━━ Input material ━━
(** Rewriting only its row, but for the key and the count. *)
Lemma retouch f key now db :
  (forall s, si_key (f s) = si_key s /\ si_message_count (f s) = si_message_count s
             /\ si_updated_at (f s) = now) ->
  Consistent db ->
  Consistent (update_session f key db)
  /\ view (update_session f key db) = alter (fun x => (now, x.2)) key (view db).
Proof.
  intros Hf Hc. split.
  - constructor.
    + intros k s. rewrite lookup_update_session. destruct (String.eqb_spec key k) as [->|Hne].
      * intros (s0 & Hs0 & ->)%fmap_Some. destruct (Hf s0) as (-> & -> & _).
        by apply (c_rows db Hc).
      * by apply (c_rows db Hc).
    + intros m Hin. rewrite is_Some_update_session. by apply (c_msgs db Hc).
    + intros k Hk. rewrite is_Some_update_session. by apply (c_meta db Hc).
  - apply map_eq. intros k. rewrite view_lookup, lookup_update_session.
    destruct (String.eqb_spec key k) as [->|Hne].
    + rewrite lookup_alter_eq, view_lookup. destruct (db_sessions db !! k) as [s|]; simpl; [|done].
      by destruct (Hf s) as (_ & _ & ->).
    + rewrite lookup_alter_ne, view_lookup by done. done.
Qed.

Lemma put_field_view key f v db : view (put_field key f v db) = view db.
Proof. apply map_eq. intros k. by rewrite !view_lookup. Qed.

Lemma put_field_consistent key f v db :
  is_Some (db_sessions db !! key) -> Consistent db -> Consistent (put_field key f v db).
Proof.
  intros Hk Hc. constructor; simpl; [apply (c_rows db Hc)|apply (c_msgs db Hc)|].
  intros k. destruct (decide (k = key)) as [->|]; [done|]. rewrite lookup_insert_ne by done.
  apply (c_meta db Hc).
Qed.

Lemma fk_not_violated key db : fk_violated true key db = false -> is_Some (db_sessions db !! key).
Proof.
  unfold fk_violated. simpl. intros H%bool_decide_eq_false. by destruct (db_sessions db !! key).
Qed.

Lemma put_fields_spec st n key fields db db' :
  put_fields true st n key fields db = Ok db' -> Consistent db ->
  Consistent db' /\ view db' = view db.
Proof.
  revert n db. induction fields as [|[f v] fields IH]; intros n db; cbn [put_fields].
  { destruct (st n); [done|]. intros [= <-] ?. by split. }
  destruct (String.eqb (trim f) ""); [by apply IH|].
  destruct (fk_violated true key db) eqn:E; [done|]. destruct (st n); [done|].
  intros H Hc. apply fk_not_violated in E.
  destruct (IH _ _ H (put_field_consistent _ _ _ _ E Hc)) as [? ->].
  split; [done|]. apply put_field_view.
Qed.

(** Deleting sessions with their rows. *)
Lemma delete_sessions_spec p db :
  Consistent db ->
  Consistent (delete_sessions true p db)
  /\ forall k, view (delete_sessions true p db) !! k
       = db_sessions db !! k ≫= fun s => if p s then None else view db !! k.
Proof.
  intros Hc. set (gone k := match db_sessions db !! k with Some s => p s | None => false end).
  assert (forall k, db_sessions (delete_sessions true p db) !! k
            = db_sessions db !! k ≫= fun s => if p s then None else Some s) as Hs.
  { intros k. simpl. rewrite map_lookup_filter. destruct (db_sessions db !! k) as [s|]; simpl; [|done].
    by destruct (p s). }
  assert (forall k, messages_of k (delete_sessions true p db)
                    = if gone k then [] else messages_of k db) as Hm.
  { intros k. etransitivity; [exact (rows_of_retain (fun k => negb (gone k)) k (db_messages db))|].
    by destruct (gone k). }
  assert (forall k, is_Some (db_sessions db !! k) -> gone k = false ->
            is_Some (db_sessions (delete_sessions true p db) !! k)) as Hkeep.
  { intros k [s Hk] Hg. rewrite Hs, Hk. simpl. unfold gone in Hg. rewrite Hk in Hg. by rewrite Hg. }
  split; [constructor|].
  - intros k s. rewrite Hs. intros (s0 & Hs0 & Hp)%bind_Some.
    destruct (p s0) eqn:E; [done|]. injection Hp as <-. destruct (c_rows db Hc k s0 Hs0) as [? ->].
    split; [done|]. unfold count_of. rewrite Hm. unfold gone. by rewrite Hs0, E.
  - intros m [Hin Hg%negb_true_iff]%elem_of_retain. apply Hkeep; [by apply (c_msgs db Hc)|exact Hg].
  - intros k [x Hx]. simpl in Hx. apply map_lookup_filter_Some in Hx as [Hx Hg].
    apply Hkeep; [|exact Hg]. apply (c_meta db Hc). eauto.
  - intros k. rewrite view_lookup, Hs, Hm, view_lookup. unfold gone.
    destruct (db_sessions db !! k) as [s|]; simpl; [|done]. by destruct (p s).
Qed.

Lemma consistent_empty : Consistent Db_empty /\ view Db_empty = ∅.
Proof.
  split; [constructor; simpl|done].
  - intros k s. by rewrite lookup_empty.
  - intros m. by rewrite elem_of_nil.
  - intros k. rewrite lookup_empty. by intros [].
Qed.

(** A new session, or an existing one, marked as just used. *)
Lemma create_refines st key agent_id now db :
  Consistent db -> (st 0 = None -> forall n, st n = None) ->
  let r := store_op true st (SCreate key agent_id now) db in
  Consistent r.2 /\ view r.2 = if r.1 then spec_op (SCreate key agent_id now) (view db) else view db.
Proof.
  intros Hc Hst. simpl. unfold create_session, exec. destruct (st 0) eqn:E0; [done|].
  rewrite (Hst eq_refl 1). destruct (db_sessions db !! key) as [s|] eqn:Hk.
  - destruct (retouch (with_agent_id agent_id now) key now db) as [H1 H2]; [done..|].
    pose proof (lookup_update_session (with_agent_id agent_id now) key db key) as Hl.
    rewrite String.eqb_refl, Hk in Hl. rewrite Hl. simpl. split; [exact H1|]. rewrite H2.
    rewrite view_lookup, Hk. simpl.
    apply map_eq. intros k. destruct (decide (k = key)) as [->|];
      [|by rewrite lookup_alter_ne, lookup_insert_ne].
    by rewrite lookup_alter_eq, lookup_insert_eq, view_lookup, Hk.
  - set (fresh := Build_SessionInfo key agent_id now now 0).
    set (db1 := set_sessions (<[key := fresh]> (db_sessions db)) db).
    assert (messages_of key db = []) as Hempty.
    { destruct (messages_of key db) as [|m l] eqn:E; [done|]. exfalso.
      assert (m ∈ messages_of key db) as Hin by (rewrite E; left).
      apply list_elem_of_fmap in Hin as ([k m'] & -> & [Hin Hkey]%elem_of_retain).
      apply String.eqb_eq in Hkey. simpl in Hkey. subst k.
      destruct (c_msgs db Hc _ Hin) as [s Hs]. simpl in Hs. congruence. }
    assert (Consistent db1) as Hc1.
    { constructor; simpl.
      - intros k s. destruct (decide (k = key)) as [->|].
        + rewrite lookup_insert_eq. intros [= <-]. split; [done|]. unfold count_of.
          change (messages_of key db1) with (messages_of key db). by rewrite Hempty.
        + rewrite lookup_insert_ne by done. apply (c_rows db Hc).
      - intros m Hin. apply lookup_insert_is_Some'. right. by apply (c_msgs db Hc).
      - intros k Hk'. apply lookup_insert_is_Some'. right. by apply (c_meta db Hc). }
    destruct (retouch (with_agent_id agent_id now) key now db1) as [H1 H2]; [done..|].
    pose proof (lookup_update_session (with_agent_id agent_id now) key db1 key) as Hl.
    rewrite String.eqb_refl in Hl. simpl db_sessions in Hl at 2.
    rewrite lookup_insert_eq in Hl. rewrite Hl. simpl. split; [exact H1|]. rewrite H2.
    rewrite view_lookup, Hk. simpl. apply map_eq. intros k.
    destruct (decide (k = key)) as [->|].
    + rewrite lookup_alter_eq, lookup_insert_eq, view_lookup. simpl. rewrite lookup_insert_eq. simpl.
      change (messages_of key db1) with (messages_of key db). by rewrite Hempty.
    + rewrite lookup_alter_ne, lookup_insert_ne, !view_lookup by done. simpl.
      by rewrite lookup_insert_ne.
Qed.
━━━
Instructions for the task:
Write out each line exactly, starting with the line that contains "rewrite view_lookup, Hk. simpl. apply" and stopping after the last line of the data.

Output of the task:
    rewrite view_lookup, Hk. simpl. apply map_eq. intros k.
    destruct (decide (k = key)) as [->|].
    + rewrite lookup_alter_eq, lookup_insert_eq, view_lookup. simpl. rewrite lookup_insert_eq. simpl.
      change (messages_of key db1) with (messages_of key db). by rewrite Hempty.
    + rewrite lookup_alter_ne, lookup_insert_ne, !view_lookup by done. simpl.
      by rewrite lookup_insert_ne.
Qed.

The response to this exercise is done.